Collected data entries
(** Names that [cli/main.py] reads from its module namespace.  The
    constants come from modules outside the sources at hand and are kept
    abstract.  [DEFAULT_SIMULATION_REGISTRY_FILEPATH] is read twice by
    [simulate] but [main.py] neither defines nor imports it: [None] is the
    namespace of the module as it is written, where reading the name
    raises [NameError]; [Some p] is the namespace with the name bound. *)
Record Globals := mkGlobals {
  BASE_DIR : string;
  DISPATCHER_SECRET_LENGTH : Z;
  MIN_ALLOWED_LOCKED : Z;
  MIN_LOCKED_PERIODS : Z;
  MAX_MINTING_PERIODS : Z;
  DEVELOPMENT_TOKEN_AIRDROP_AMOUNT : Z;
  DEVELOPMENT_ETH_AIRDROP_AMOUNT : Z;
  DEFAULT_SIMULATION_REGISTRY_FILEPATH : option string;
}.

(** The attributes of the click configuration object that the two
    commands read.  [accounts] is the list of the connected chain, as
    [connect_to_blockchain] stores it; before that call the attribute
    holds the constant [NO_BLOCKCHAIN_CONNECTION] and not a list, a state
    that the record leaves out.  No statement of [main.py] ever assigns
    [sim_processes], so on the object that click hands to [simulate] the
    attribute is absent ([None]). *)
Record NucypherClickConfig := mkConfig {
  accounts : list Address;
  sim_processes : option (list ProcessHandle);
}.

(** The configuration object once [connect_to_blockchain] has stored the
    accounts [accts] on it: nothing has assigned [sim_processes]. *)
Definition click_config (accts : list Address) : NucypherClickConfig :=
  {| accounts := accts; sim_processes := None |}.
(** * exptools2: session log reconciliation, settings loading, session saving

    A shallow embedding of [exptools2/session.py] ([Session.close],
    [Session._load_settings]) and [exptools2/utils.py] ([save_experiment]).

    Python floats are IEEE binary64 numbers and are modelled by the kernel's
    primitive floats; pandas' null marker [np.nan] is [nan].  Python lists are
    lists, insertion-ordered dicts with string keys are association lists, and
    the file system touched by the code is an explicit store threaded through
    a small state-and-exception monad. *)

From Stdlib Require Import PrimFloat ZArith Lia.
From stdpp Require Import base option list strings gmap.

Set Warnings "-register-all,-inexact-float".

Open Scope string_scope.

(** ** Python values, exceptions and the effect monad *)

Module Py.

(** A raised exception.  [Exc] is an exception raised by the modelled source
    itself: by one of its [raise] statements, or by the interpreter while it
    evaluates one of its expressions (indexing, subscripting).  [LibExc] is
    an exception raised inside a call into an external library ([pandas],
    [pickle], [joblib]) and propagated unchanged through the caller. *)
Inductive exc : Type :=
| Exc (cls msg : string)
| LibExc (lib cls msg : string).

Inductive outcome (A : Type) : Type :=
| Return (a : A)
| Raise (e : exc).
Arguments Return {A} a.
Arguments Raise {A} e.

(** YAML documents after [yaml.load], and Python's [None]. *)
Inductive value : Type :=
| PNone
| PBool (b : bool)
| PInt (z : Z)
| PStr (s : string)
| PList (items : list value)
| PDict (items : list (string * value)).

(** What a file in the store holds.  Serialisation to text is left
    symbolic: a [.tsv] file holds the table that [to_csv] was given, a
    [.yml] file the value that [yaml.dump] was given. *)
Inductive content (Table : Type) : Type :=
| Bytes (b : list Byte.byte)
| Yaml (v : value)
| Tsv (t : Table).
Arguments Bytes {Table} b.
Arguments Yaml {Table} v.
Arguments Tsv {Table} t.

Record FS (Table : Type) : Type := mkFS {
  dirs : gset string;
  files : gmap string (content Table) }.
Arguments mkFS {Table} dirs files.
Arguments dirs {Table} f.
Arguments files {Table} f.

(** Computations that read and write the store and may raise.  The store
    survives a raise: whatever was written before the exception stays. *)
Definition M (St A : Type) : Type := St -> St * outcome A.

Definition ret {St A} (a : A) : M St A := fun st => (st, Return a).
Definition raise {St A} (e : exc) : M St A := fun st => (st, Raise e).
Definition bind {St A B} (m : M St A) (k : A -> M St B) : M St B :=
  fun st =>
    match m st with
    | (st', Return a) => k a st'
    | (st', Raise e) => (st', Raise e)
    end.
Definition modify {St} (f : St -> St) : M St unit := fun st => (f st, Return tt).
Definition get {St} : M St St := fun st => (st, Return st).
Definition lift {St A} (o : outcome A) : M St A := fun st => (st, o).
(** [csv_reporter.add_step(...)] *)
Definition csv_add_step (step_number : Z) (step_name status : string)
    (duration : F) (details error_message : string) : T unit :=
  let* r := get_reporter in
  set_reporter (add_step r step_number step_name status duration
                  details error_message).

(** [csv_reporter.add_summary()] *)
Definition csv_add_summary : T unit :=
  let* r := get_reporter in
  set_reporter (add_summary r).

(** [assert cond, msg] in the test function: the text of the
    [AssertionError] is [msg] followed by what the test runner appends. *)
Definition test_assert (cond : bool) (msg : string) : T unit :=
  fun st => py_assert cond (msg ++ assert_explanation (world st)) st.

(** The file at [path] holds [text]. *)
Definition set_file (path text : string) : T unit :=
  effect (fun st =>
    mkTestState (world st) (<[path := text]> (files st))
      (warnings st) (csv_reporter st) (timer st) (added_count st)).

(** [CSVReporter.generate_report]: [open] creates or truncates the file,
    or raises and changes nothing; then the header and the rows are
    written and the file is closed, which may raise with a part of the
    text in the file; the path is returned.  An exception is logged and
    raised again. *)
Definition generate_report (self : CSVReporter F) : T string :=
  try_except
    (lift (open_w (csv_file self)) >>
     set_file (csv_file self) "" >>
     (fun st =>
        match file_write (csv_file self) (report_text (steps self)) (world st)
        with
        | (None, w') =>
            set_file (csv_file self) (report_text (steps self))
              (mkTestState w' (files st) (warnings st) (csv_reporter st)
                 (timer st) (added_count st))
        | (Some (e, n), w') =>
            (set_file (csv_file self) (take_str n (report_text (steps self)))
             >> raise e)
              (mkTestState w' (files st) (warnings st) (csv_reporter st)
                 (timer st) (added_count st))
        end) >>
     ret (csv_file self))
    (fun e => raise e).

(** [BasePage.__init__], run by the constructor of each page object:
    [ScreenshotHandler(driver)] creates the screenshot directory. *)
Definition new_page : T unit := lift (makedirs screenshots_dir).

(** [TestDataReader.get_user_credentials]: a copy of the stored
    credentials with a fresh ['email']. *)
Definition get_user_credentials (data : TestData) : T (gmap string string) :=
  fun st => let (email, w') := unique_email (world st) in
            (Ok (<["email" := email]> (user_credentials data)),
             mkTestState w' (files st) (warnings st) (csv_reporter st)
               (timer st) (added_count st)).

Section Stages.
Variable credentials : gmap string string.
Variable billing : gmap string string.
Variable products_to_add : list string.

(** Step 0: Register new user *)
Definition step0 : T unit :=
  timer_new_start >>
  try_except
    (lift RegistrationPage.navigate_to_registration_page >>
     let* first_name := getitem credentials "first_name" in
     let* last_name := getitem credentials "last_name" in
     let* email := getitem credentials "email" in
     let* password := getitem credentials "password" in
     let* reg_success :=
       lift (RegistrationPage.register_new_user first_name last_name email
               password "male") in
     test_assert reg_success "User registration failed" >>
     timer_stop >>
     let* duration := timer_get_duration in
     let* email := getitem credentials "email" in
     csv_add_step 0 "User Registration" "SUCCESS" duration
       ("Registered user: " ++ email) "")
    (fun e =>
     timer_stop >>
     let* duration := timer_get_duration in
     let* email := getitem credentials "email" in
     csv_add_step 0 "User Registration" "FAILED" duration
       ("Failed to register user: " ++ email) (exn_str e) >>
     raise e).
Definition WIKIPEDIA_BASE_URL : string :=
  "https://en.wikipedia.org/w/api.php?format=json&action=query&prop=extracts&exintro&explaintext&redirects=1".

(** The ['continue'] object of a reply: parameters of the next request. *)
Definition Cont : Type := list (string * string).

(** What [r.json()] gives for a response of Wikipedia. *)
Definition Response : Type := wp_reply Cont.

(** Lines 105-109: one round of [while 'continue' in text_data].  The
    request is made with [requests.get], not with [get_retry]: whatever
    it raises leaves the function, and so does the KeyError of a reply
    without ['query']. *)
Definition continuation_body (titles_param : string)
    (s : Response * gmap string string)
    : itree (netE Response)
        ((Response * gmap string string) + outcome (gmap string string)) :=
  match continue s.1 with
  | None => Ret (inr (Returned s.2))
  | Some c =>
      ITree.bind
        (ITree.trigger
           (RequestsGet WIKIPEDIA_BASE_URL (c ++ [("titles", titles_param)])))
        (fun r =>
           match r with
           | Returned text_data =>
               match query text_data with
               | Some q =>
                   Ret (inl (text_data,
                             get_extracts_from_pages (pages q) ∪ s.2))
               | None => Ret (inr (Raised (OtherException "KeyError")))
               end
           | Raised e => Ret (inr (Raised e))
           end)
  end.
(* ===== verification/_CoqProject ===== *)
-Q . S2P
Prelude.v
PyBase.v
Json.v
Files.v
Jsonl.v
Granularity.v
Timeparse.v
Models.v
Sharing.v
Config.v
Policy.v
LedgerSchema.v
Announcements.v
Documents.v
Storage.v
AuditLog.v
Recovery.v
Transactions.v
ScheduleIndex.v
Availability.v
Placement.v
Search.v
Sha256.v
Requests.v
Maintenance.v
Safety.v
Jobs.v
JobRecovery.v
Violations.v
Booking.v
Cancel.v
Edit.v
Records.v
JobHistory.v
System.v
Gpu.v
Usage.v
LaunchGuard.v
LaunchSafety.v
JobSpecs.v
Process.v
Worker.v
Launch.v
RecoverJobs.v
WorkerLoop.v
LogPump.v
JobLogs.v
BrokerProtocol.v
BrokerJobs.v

**WHAT THIS TASK INVOLVES:**
Exactly how many lines of the records include "items"? Provide the number by itself.

**FINISHED EXERCISE:**
2